Cecilia se giró, dejando caer la trenza sobre su hombro.
—Abuela, tengo que ir a la plaza a vender las flores que corté ayer. Necesitamos el dinero para comprar azúcar y aceite. Además, el señor Candelario me dijo que necesita que le lleve unas yerbas medicinales.
Mamá-Menga frunció el ceño. Candelario era un hombre blanco, dueño de una pequeña tienda en el barrio, y aunque siempre había tratado a ambas con respeto, la desconfianza de la anciana hacia los blancos era profunda.
—Ten cuidado, niña. No te detengas con nadie y no aceptes nada de extraños. Recuerda lo que te he enseñado sobre los hombres de ciudad.
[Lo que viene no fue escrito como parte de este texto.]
(** Year, month (from 0) and day of [YYYY-MM-DD]; the day is checked against
    31 only, as V8 does, and a day past the end of the month carries over. *)
Definition isoFields (s : string) : option (Z * Z * Z) :=
  match s with
  | String y1 (String y2 (String y3 (String y4 (String "-" (String m1 (String m2
      (String "-" (String d1 (String d2 ""))))))))) =>
      if forallb isDigit [y1; y2; y3; y4; m1; m2; d1; d2] then
        let y := 1000 * digitValue y1 + 100 * digitValue y2
                 + 10 * digitValue y3 + digitValue y4 in
        let m := 10 * digitValue m1 + digitValue m2 in
        let d := 10 * digitValue d1 + digitValue d2 in
        if (1 <=? m) && (m <=? 12) && (1 <=? d) && (d <=? 31)
        then Some (y, m - 1, d) else None
      else None
  | _ => None
  end.

(** Year, month (from 0) and day of [Mon D, YYYY], for a year of four digits
    from 0100 on. *)
Definition legacyFields (s : string) : option (Z * Z * Z) :=
  match s with
  | String a (String b (String c (String " " r))) =>
      match monthIndex a b c with
      | Some m =>
          let '(d, nd, r1) := scanDigits r 0 0 in
          match r1 with
          | String "," (String " " r2) =>
              let '(y, ny, r3) := scanDigits r2 0 0 in
              if (1 <=? nd) && (nd <=? 2) && (1 <=? d) && (d <=? 31)
                 && (ny =? 4) && (100 <=? y) && String.eqb r3 ""
              then Some (y, m, d) else None
          | _ => None
          end
      | None => None
      end
  | _ => None
  end.

Section Host.

(** Offset of the host's local time from UTC, in milliseconds. *)
Variable LocalTZA : Z.

Definition LocalTime (t : Z) : Z := t + LocalTZA.
Definition UTC (t : Z) : Z := t - LocalTZA.

Definition getDay (date : DateObject) : intOrNaN :=
  option_map (fun t => WeekDay (LocalTime t)) date.

Definition getDate (date : DateObject) : intOrNaN :=
  option_map (fun t => DateFromTime (LocalTime t)) date.

Definition getMonth (date : DateObject) : intOrNaN :=
  option_map (fun t => MonthFromTime (LocalTime t)) date.

Definition getFullYear (date : DateObject) : intOrNaN :=
  option_map (fun t => YearFromTime (LocalTime t)) date.

(** [date.setDate(dt)]: the new time value of the object. *)
Definition setDate (date : DateObject) (dt : intOrNaN) : DateObject :=
  match date, dt with
  | Some t, Some n =>
      let lt := LocalTime t in
      TimeClip (UTC (MakeDate (MakeDay (YearFromTime lt) (MonthFromTime lt) n)
                              (TimeWithinDay lt)))
  | _, _ => None
  end.

Definition Date_parse (s : string) : intOrNaN :=
  match isoFields s with
  | Some (y, m, d) => TimeClip (MakeDate (MakeDay y m d) 0)
  | None =>
      match legacyFields s with
      | Some (y, m, d) => TimeClip (UTC (MakeDate (MakeDay y m d) 0))
      | None => None
      end
  end.

(** [new Date(value)] for a time value and for a string. *)
Definition newDateOfTime (tv : intOrNaN) : DateObject :=
  match tv with
  | Some t => TimeClip t
  | None => None
  end.

Definition newDateOfString (s : string) : DateObject := newDateOfTime (Date_parse s).

(** [new Date(year, month, date)]: local midnight of the day; a year from
    0 to 99 stands for 1900 + year. *)
Definition MakeFullYear (y : Z) : Z :=
  if (0 <=? y) && (y <=? 99) then 1900 + y else y.

Definition newDate (year : option string) (month : intOrNaN) (date : option string)
  : DateObject :=
  match finiteInteger (ToNumber year), month, finiteInteger (ToNumber date) with
  | Some y, Some m, Some dt =>
      TimeClip (UTC (MakeDate (MakeDay (MakeFullYear y) m dt) 0))
  | _, _, _ => None
  end.

(** [String(x)] for a getter's result. *)
Definition String_ (x : intOrNaN) : string :=
  match x with
  | Some z => decimalOfZ z
  | None => "NaN"
  end.

(** *** formatDateToISO *)

Definition formatDateToISO (dateStr : string) : string :=
  let parts := split "-" dateStr in
  let day := element parts 0 in
  let monthStr := element parts 1 in
  let year := element parts 2 in
  let month :=
    getMonth (newDateOfTime (Date_parse (ToString monthStr ++ " 1, 2020"))) in
  let date := newDate year month day in
  let yearFormatted := getFullYear date in
  let monthFormatted := padStart (String_ (plus (getMonth date) 1)) 2 "0" in
  let dayFormatted := padStart (String_ (getDate date)) 2 "0" in
  (String_ yearFormatted ++ "-" ++ monthFormatted ++ "-" ++ dayFormatted)%string.

(** *** getNext30Weekdays *)

(** One pass through the body of the [while] loop, on the array built so
    far and the current date. *)
Definition loopBody (weekdays : list string) (currentDate : DateObject)
  : completion (list string * DateObject) :=
  let dayOfWeek := getDay currentDate in
  let pushed :=
    if strictNotEqual dayOfWeek 0 && strictNotEqual dayOfWeek 6 then
      match toISOString currentDate with
      | Returns iso => Returns (weekdays ++ [hd "" (split "T" iso)])%list
      | Throws e => Throws e
      end
    else Returns weekdays in
  match pushed with
  | Returns weekdays' =>
      Returns (weekdays', setDate currentDate (plus (getDate currentDate) 1))
  | Throws e => Throws e
  end.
Son como serpientes, dulces por fuera y venenosos por dentro.
Cecilia sonrió, un gesto que iluminó su rostro moreno.
—No te preocupes, abuela. Sé cuidarme. Además, ¿quién podría hacerle daño a una flor como yo?
Mamá-Menga suspiró, sabiendo que era inútil insistir cuando Cecilia tenía esa chispa de rebeldía en los ojos.
—Tu belleza, hija, es tu mayor peligro en este mundo. Vete con cuidado. Vuelvo antes del mediodía.
Cecilia se colocó una canasta de mimbre sobre la cabeza, llena de claveles rojos y jazmines blancos, y salió al sendero de la loma. El sol de la mañana ya calentaba la tierra, y el aire olía a polvo y flores silvestres. Bajó la pendiente con ligereza, sintiendo el conocido placer de moverse en su entorno natural, a pesar de la austeridad del lugar.
Al llegar al pie de la loma, donde el camino se ensanchaba hacia la calle principal, vio el movimiento habitual de la hora: aguadores llevando sus cántaros, esclavos cargados yendo a sus labores en la ciudad, y algún que otro coche de alquiler que pasaba a toda prisa evitando el lodo.
Cecilia se dirigió hacia el centro de La Habana, su figura esbelta y elegante atrayendo miradas discretas. Su paso era firme, y aunque sintió los ojos de algunos hombres sobre ella, mantuvo la cabeza alta, concentrada en su destino.